Records from a collection
═══
(** C9.  [/stop] is idempotent: a second call changes nothing, and after
    the first the node is killed, the consensus is marked as not running
    and no [benOrStep] timer is armed.  Whatever happens afterwards, no
    [benOrStep] call gets past its [killed] test (no round starts) and no
    timer is armed again. *)
Theorem stop_idempotent nd evs :
  reachable cfg nd →
  (stop (stop nd).1).1 = (stop nd).1 ∧
  NodeState.killed (state (stop nd).1) = true ∧
  consensusRunning (stop nd).1 = false ∧
  stepTimeout (stop nd).1 = None ∧
  timers (stop nd).1 = ∅ ∧
  NodeState.killed (state (run cfg (stop nd).1 evs)) = true ∧
  consensusRunning (run cfg (stop nd).1 evs) = false ∧
  timers (run cfg (stop nd).1 evs) = ∅ ∧
  step_entries (log (run cfg (stop nd).1 evs)) = step_entries (log (stop nd).1).
Proof.
  intros Hr.
  assert (Inv (stop nd).1) as HI by apply stop_inv, reachable_inv, Hr.
  assert (NodeState.killed (state (stop nd).1) = true) as Hk.
  { unfold stop. by destruct (stepTimeout _). }
  assert (consensusRunning (stop nd).1 = false) as Hc.
  { unfold stop. by destruct (stepTimeout _). }
  assert (stepTimeout (stop nd).1 = None) as Hs.
  { unfold stop. simpl. by destruct (stepTimeout nd) eqn:E; simpl; rewrite ?E. }
  assert (timers (stop nd).1 = ∅) as Ht.
  { by destruct (inv_idle _ HI Hc). }
  split_and!; try done; try by apply stopped_run.
  revert Hk Hc Hs. generalize (stop nd).1. intros nd1 Hk Hc Hs.
  unfold stop. simpl. rewrite Hs.
  destruct nd1 as [[kl xv dc kv] ms cr sto tm nt rn sn lg]; simpl in *.
  by subst.
Qed.

(** After a decision no event writes [x] or [decided]. *)
Lemma decided_frame nd e :
  Inv nd → NodeState.decided (state nd) = Some true →
  NodeState.x (state (step cfg nd e)) = NodeState.x (state nd) ∧
  NodeState.decided (state (step cfg nd e)) = Some true.
Proof.
  intros [H1 H2 H3 H4 H5 H6 H7 H8 H9] Hd.
  assert (isFaulty = false) as Ef.
  { destruct isFaulty eqn:E; [|done].
    destruct (H1 eq_refl) as (_ & ? & _). congruence. }
  assert (gt_half F N = false) as Eg.
  { destruct (gt_half F N) eqn:E; [|done].
    destruct (H2 Ef eq_refl) as (_ & ? & _). congruence. }
  assert (running nd = []) as Hr.
  { destruct H4 as [?|(_ & _ & ? & _)]; [done|congruence]. }
  assert (∀ nd0, state nd0 = state nd → benOrStep cfg nd0 = nd0) as Hstep.
  { intros nd0 Hs. unfold benOrStep. rewrite Hs, Ef, Eg, Hd.
    rewrite le_half_gt_half, Eg. simpl.
    by destruct (NodeState.killed (state nd) || false). }
  unfold step, handle. destruct e as [|m|ready| | |h|i coin]; simpl.
  - done.
  - destruct (message_frame m nd) as (Es & _).
    destruct (message cfg m nd) as [nd' rs]. simpl in *. by rewrite Es.
  - unfold start. rewrite Ef, Eg. simpl.
    destruct (NodeState.killed (state nd) || false); [done|].
    destruct (consensusRunning nd); [done|]. simpl.
    destruct ready; [|done]. by rewrite Hstep.
  - unfold stop. simpl. by destruct (stepTimeout nd).
  - unfold getState. by rewrite Eg.
  - destruct (timers nd !! h); [|done]. simpl. by rewrite Hstep.
  - by rewrite Hr.
Qed.

(** C5, as the code has it.  In every state the node can reach,
    [decided = true] comes with [x] equal to 0 or 1, except on a
    single-node network started with the value ["?"], where the node decides
    with [x] still ["?"]; and once [decided] is [true] no sequence of events
    changes [x] or [decided]. *)
Theorem decided_is_final nd evs :
  reachable cfg nd → NodeState.decided (state nd) = Some true →
  (NodeState.x (state nd) = Some V0 ∨ NodeState.x (state nd) = Some V1 ∨
   (N = 1 ∧ initialValue = VUnknown ∧ NodeState.x (state nd) = Some VUnknown)) ∧
  NodeState.x (state (run cfg nd evs)) = NodeState.x (state nd) ∧
  NodeState.decided (state (run cfg nd evs)) = Some true.
Proof.
  intros Hr Hd. split.
  - destruct (inv_decided _ (reachable_inv nd Hr) Hd) as [?|[?|[HN Hx]]]; eauto.
    rewrite Hx. destruct initialValue eqn:E; eauto.
  - apply reachable_inv in Hr. revert nd Hr Hd.
    induction evs as [|e evs IH]; intros nd HI Hd; [done|].
    destruct (decided_frame nd e HI Hd) as [Hx Hd'].
    destruct (IH _ (step_inv nd e HI) Hd') as [Hx2 Hd2].
    simpl. split; [congruence|done].
Qed.

(** The closure counts as the specification does. *)
Lemma count_occurrences val l : count val l = occurrences val l.
Proof.
  unfold count. induction l as [|msg l IH]; [done|].
  rewrite filter_cons. simpl. rewrite <- IH.
  destruct (decide (Message.v msg = Some val)); simpl; lia.
Qed.

(** C2.  When the window for the P messages closes on a network with
    [N > 1] and [F <= N/2], the step leaves [x] and [decided] as the
    specification's [resolveFromP] gives them for the bucket of the current
    round, [messages[state.k]], with [N], [F] and the random bit: 0 when
    [Math.random()] came out below 0.5 ([coin]), 1 otherwise. *)
Theorem resolve_follows_spec nd i coin :
  reachable cfg nd → 1 < N → 2 * F ≤ N →
  running nd !! i = Some AwaitWindowP →
  ∃ k0 b,
    NodeState.k (state nd) = Some k0 ∧ messages nd !! k0 = Some b ∧
    (NodeState.x (state (step cfg nd (Resumes i coin))),
     NodeState.decided (state (step cfg nd (Resumes i coin)))) =
    (Some (resolveFromP_spec b N F (if coin then V0 else V1)).1,
     Some (resolveFromP_spec b N F (if coin then V0 else V1)).2).
Proof.
  intros Hr HN HF Hi.
  destruct (suspended_call nd i _ (reachable_inv nd Hr) Hi)
    as (Hrun & -> & Ht & Hd & (k0 & b & Hb) & Ef & Eg & Hck).
  exists k0, b. pose proof Hb as Hb'.
  apply current_bucket_Some in Hb' as [Hk Hm]. split_and!; [done..|].
  unfold step, handle. rewrite Hi. simpl.
  unfold after_window_P.
  assert (current_bucket (set_running (delete 0%nat (running nd)) nd)
          = Some (k0, b)) as -> by done.
  destruct (Z.eqb_spec N 1) as [?|_]; [lia|].
  unfold resolve, next_round, resolveFromP_spec, random_bit.
  rewrite le_half_gt_half, Eg, !count_occurrences. simpl.
  destruct nd as [[kl xv dc kv] ms cr sto tm nt rn sn lg]; simpl in *.
  subst.
  repeat case_bool_decide; repeat case_match; simpl; try done; lia.
Qed.

(** C3.  When the window for the R messages closes, the value the step
    proposes - the one it keeps for its own P message and posts to every
    peer unless the node was killed meanwhile - is the specification's
    [proposeFromR] of the bucket of the current round, [messages[state.k]],
    of [N] and of the random bit (0 when [Math.random()] came out below
    0.5, 1 otherwise), and of nothing else. *)
Theorem propose_follows_spec nd i coin :
  reachable cfg nd → running nd !! i = Some AwaitWindowR →
  ∃ k0 b,
    NodeState.k (state nd) = Some k0 ∧ messages nd !! k0 = Some b ∧
    running (step cfg nd (Resumes i coin)) =
      [AwaitSendP (proposeFromR_spec b N (if coin then V0 else V1))] ∧
    sent (step cfg nd (Resumes i coin)) =
      sent nd ++
      (if NodeState.killed (state nd) then []
       else map (λ j, (j, Message.mk P nodeId k0
                            (Some (proposeFromR_spec b N
                                     (if coin then V0 else V1)))))
                (peers cfg)).
Proof.
  intros Hr Hi.
  destruct (suspended_call nd i _ (reachable_inv nd Hr) Hi)
    as (Hrun & -> & Ht & Hd & (k0 & b & Hb) & Ef & Eg & Hck).
  exists k0, b. pose proof Hb as Hb'.
  apply current_bucket_Some in Hb' as [Hk Hm]. split; [done|]. split; [done|].
  unfold step, handle. rewrite Hi. simpl.
  unfold after_window_R.
  assert (current_bucket (set_running (delete 0%nat (running nd)) nd)
          = Some (k0, b)) as -> by done.
  assert (valueToPropose cfg (count V0 (r b)) (count V1 (r b)) coin =
          proposeFromR_spec b N (if coin then V0 else V1)) as ->.
  { unfold valueToPropose, proposeFromR_spec, gt_half, random_bit.
    rewrite !count_occurrences.
    repeat case_bool_decide; repeat case_match; try done; lia. }
  unfold broadcastMessage. simpl. rewrite Ef, Hrun.
  destruct (NodeState.killed (state nd)); simpl; [|done].
  by rewrite app_nil_r.
Qed.

(** C8, as the code has it.  When the step that ran round [k] ends on a
    network with more than one node, the round counter is [k + 1], no
    bucket is left for a round below [k], and every bucket for round [k] or
    above - later rounds included - is as it was. *)
Theorem round_pruning nd i coin :
  reachable cfg nd → N ≠ 1 → running nd !! i = Some AwaitWindowP →
  ∃ k0,
    NodeState.k (state nd) = Some k0 ∧
    NodeState.k (state (step cfg nd (Resumes i coin))) = Some (k0 + 1) ∧
    (∀ j, j < k0 → messages (step cfg nd (Resumes i coin)) !! j = None) ∧
    (∀ j, k0 ≤ j →
          messages (step cfg nd (Resumes i coin)) !! j = messages nd !! j).
Proof.
  intros Hr HN Hi.
  destruct (suspended_call nd i _ (reachable_inv nd Hr) Hi)
    as (Hrun & -> & Ht & Hd & (k0 & b & Hb) & Ef & Eg & Hck).
  exists k0. pose proof Hb as Hb'.
  apply current_bucket_Some in Hb' as [Hk Hm]. split; [done|].
  unfold step, handle. rewrite Hi. simpl.
  unfold after_window_P.
  assert (current_bucket (set_running (delete 0%nat (running nd)) nd)
          = Some (k0, b)) as -> by done.
  destruct (Z.eqb_spec N 1) as [?|_]; [done|].
  set (st1 := next_round cfg (resolve cfg _ _ coin _)).
  assert (NodeState.k st1 = Some (k0 + 1)) as Hk1.
  { subst st1. unfold next_round, resolve. rewrite le_half_gt_half, Eg. simpl.
    repeat case_match; simpl; by rewrite Hk. }
  assert ((∀ j, j < k0 → prune (k0 + 1) (messages nd) !! j = None) ∧
          (∀ j, k0 ≤ j →
                prune (k0 + 1) (messages nd) !! j = messages nd !! j)) as Hpr.
  { split; intros j Hj; rewrite prune_lookup; case_decide; try done; lia. }
  destruct (consensusRunning _ && negb _); simpl; rewrite Hk1; simpl.
  all: by split.
Qed.

(** Observers and peers leave a fault-respecting node where it is; posted
    messages only add to the store. *)
Lemma observer_frame nd e :
  gt_half F N = false → observer e →
  state (step cfg nd e) = state nd ∧
  running (step cfg nd e) = running nd ∧
  consensusRunning (step cfg nd e) = consensusRunning nd ∧
  ∀ j, is_Some (messages nd !! j) → is_Some (messages (step cfg nd e) !! j).
Proof.
  intros Eg He. unfold step, handle.
  destruct e as [|m|ready| | |h|i coin]; try done; simpl.
  - destruct (message_frame m nd) as (Es & Ec & _ & _ & Er & _).
    pose proof (message_keeps m nd) as Hm.
    destruct (message cfg m nd) as [nd' rs]. simpl in *. by split_and!.
  - unfold getState. by rewrite Eg.
Qed.

Lemma observers_frame nd es :
  gt_half F N = false → Forall observer es →
  state (run cfg nd es) = state nd ∧
  running (run cfg nd es) = running nd ∧
  consensusRunning (run cfg nd es) = consensusRunning nd ∧
  ∀ j, is_Some (messages nd !! j) → is_Some (messages (run cfg nd es) !! j).
Proof.
  intros Eg Hes. revert nd.
  induction Hes as [|e es He _ IH]; intros nd; [done|].
  destruct (observer_frame nd e Eg He) as (Es & Er & Ec & Hm).
  destruct (IH (step cfg nd e)) as (Es' & Er' & Ec' & Hm').
  simpl. split_and!; try congruence. eauto.
Qed.

Lemma observers_keep_first_step c nd es :
  gt_half F N = false → Forall observer es →
  in_first_step cfg c nd → in_first_step cfg c (run cfg nd es).
Proof.
  intros Eg Hes (Hs & Hr & Hm).
  destruct (observers_frame nd es Eg Hes) as (Es & Er & _ & Hk).
  split_and!; [congruence|congruence|eauto].
Qed.

Lemma first_step_starts nd :
  isFaulty = false → gt_half F N = false →
  state nd = state (init cfg) → running nd = [] →
  consensusRunning nd = false →
  in_first_step cfg AwaitSendR (step cfg nd (GetStart true)).
Proof.
  intros Ef Eg Hs Hr Hc. unfold step, handle, start, benOrStep.
  simpl in Hs. rewrite Ef, Eg in Hs.
  destruct nd as [st ms cr sto tm nt rn sn lg]; simpl in *. subst.
  rewrite Ef, Eg, le_half_gt_half, Eg. simpl.
  unfold in_first_step, suspend, broadcastMessage. simpl. rewrite Ef. simpl.
  split_and!; try done. apply ensure_bucket_here.
Qed.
═══
Exercise brief:
Please copy the lines above from the line with "resolve. rewrite le_half_gt_half, Eg. simpl." up to and including the line with "in *. by split_and!.", exactly as written and with nothing else.

Exercise response:
  { subst st1. unfold next_round, resolve. rewrite le_half_gt_half, Eg. simpl.
    repeat case_match; simpl; by rewrite Hk. }
  assert ((∀ j, j < k0 → prune (k0 + 1) (messages nd) !! j = None) ∧
          (∀ j, k0 ≤ j →
                prune (k0 + 1) (messages nd) !! j = messages nd !! j)) as Hpr.
  { split; intros j Hj; rewrite prune_lookup; case_decide; try done; lia. }
  destruct (consensusRunning _ && negb _); simpl; rewrite Hk1; simpl.
  all: by split.
Qed.

(** Observers and peers leave a fault-respecting node where it is; posted
    messages only add to the store. *)
Lemma observer_frame nd e :
  gt_half F N = false → observer e →
  state (step cfg nd e) = state nd ∧
  running (step cfg nd e) = running nd ∧
  consensusRunning (step cfg nd e) = consensusRunning nd ∧
  ∀ j, is_Some (messages nd !! j) → is_Some (messages (step cfg nd e) !! j).
Proof.
  intros Eg He. unfold step, handle.
  destruct e as [|m|ready| | |h|i coin]; try done; simpl.
  - destruct (message_frame m nd) as (Es & Ec & _ & _ & Er & _).
    pose proof (message_keeps m nd) as Hm.
    destruct (message cfg m nd) as [nd' rs]. simpl in *. by split_and!.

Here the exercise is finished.